*Stored data*:
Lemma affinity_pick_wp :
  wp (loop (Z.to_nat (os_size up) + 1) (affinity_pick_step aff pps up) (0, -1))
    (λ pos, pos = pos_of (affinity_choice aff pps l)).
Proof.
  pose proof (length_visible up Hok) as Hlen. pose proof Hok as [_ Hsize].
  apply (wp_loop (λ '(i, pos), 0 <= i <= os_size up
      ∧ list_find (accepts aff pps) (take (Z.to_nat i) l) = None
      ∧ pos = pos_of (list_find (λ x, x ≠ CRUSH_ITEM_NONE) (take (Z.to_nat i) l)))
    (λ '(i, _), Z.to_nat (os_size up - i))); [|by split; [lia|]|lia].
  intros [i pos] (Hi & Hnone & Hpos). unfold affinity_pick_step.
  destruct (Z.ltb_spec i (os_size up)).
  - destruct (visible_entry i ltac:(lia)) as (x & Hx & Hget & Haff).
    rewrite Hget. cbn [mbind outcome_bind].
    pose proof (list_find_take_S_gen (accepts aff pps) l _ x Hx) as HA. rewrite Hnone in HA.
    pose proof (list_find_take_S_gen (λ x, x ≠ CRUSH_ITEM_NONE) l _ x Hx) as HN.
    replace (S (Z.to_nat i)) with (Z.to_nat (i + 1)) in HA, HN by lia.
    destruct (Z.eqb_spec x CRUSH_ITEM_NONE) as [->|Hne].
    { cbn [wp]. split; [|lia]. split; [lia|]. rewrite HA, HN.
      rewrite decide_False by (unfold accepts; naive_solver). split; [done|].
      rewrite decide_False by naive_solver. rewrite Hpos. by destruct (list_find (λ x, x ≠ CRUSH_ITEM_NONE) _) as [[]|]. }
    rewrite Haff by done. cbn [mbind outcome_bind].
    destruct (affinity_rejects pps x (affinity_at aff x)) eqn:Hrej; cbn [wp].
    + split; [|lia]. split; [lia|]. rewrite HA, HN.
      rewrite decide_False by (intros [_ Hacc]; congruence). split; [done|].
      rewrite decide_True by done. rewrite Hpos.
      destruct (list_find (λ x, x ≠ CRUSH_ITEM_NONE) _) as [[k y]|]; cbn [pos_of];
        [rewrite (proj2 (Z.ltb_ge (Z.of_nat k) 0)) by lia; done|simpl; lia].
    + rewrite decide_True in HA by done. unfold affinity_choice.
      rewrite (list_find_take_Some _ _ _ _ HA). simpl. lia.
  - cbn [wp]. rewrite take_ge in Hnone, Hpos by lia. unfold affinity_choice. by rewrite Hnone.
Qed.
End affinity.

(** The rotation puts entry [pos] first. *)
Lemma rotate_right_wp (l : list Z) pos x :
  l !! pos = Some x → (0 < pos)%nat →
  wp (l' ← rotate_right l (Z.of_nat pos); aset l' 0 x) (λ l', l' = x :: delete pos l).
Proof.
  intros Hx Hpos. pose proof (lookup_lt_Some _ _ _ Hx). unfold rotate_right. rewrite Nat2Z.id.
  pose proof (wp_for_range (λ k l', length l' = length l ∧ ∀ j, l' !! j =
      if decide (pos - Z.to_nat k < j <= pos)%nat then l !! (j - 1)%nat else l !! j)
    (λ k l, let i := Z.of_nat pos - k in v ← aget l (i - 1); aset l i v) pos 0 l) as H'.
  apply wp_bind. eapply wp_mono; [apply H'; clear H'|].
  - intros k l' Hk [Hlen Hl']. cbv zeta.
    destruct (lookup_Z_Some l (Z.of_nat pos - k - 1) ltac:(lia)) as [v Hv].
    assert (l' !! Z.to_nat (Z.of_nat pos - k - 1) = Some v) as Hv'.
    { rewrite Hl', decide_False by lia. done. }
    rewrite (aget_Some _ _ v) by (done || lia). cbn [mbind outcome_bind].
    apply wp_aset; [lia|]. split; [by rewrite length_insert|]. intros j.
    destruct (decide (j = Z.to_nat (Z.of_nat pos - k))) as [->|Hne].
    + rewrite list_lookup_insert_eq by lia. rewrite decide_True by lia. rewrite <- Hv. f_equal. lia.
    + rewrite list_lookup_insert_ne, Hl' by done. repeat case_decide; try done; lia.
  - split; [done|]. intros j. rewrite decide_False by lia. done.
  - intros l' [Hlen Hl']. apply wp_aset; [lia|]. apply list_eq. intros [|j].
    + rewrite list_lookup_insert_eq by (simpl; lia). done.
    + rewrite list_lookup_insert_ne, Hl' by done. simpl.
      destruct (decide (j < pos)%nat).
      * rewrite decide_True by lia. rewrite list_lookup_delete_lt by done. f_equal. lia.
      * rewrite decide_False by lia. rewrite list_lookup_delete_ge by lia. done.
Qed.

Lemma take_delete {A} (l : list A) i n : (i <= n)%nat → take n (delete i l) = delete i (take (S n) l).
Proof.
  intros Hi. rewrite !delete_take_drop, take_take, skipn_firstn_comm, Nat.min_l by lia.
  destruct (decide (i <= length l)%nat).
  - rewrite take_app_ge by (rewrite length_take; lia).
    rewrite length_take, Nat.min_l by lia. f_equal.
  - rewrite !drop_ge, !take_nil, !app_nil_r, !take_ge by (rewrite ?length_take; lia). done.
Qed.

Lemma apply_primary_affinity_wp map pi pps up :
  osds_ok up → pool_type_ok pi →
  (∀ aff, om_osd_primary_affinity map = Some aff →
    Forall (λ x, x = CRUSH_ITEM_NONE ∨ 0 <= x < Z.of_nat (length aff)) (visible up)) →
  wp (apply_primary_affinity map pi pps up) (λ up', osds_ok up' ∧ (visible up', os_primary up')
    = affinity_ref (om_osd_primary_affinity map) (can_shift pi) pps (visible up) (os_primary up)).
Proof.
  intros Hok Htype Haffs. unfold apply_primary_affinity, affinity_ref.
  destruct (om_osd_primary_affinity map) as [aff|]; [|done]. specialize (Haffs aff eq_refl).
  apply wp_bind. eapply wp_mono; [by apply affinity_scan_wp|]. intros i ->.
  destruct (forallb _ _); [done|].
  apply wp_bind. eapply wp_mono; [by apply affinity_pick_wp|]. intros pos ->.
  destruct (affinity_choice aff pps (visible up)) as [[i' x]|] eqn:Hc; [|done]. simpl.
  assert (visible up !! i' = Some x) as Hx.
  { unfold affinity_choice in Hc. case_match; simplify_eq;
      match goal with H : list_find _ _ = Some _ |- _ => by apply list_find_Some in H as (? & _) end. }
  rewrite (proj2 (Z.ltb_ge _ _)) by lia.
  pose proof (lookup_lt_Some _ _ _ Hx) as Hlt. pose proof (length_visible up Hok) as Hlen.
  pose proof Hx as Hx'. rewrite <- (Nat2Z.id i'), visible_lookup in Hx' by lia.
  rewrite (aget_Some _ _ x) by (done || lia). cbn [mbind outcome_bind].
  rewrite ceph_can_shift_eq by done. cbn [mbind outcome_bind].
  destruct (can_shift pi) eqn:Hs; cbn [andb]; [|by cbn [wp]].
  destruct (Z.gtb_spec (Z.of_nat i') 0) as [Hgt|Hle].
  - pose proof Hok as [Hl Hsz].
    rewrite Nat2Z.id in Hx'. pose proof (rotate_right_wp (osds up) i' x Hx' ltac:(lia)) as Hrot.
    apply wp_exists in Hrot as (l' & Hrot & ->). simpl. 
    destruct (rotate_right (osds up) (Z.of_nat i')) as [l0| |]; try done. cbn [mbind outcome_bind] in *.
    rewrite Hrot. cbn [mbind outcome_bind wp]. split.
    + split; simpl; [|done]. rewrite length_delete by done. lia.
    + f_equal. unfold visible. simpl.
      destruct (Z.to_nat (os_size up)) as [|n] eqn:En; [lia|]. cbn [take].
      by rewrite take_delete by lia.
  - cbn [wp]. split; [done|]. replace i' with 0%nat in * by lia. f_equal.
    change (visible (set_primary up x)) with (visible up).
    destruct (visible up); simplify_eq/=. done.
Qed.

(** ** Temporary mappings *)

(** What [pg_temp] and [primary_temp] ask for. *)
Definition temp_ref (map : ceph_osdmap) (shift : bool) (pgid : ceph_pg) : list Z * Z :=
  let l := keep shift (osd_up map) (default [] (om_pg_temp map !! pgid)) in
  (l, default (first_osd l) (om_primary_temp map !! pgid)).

*Work request*:
Beginning at the line that holds "(** ** Temporary mappings *)", reproduce the lines exactly up to and including the final line of the entries.

*Exercise response*:
(** ** Temporary mappings *)

(** What [pg_temp] and [primary_temp] ask for. *)
Definition temp_ref (map : ceph_osdmap) (shift : bool) (pgid : ceph_pg) : list Z * Z :=
  let l := keep shift (osd_up map) (default [] (om_pg_temp map !! pgid)) in
  (l, default (first_osd l) (om_primary_temp map !! pgid)).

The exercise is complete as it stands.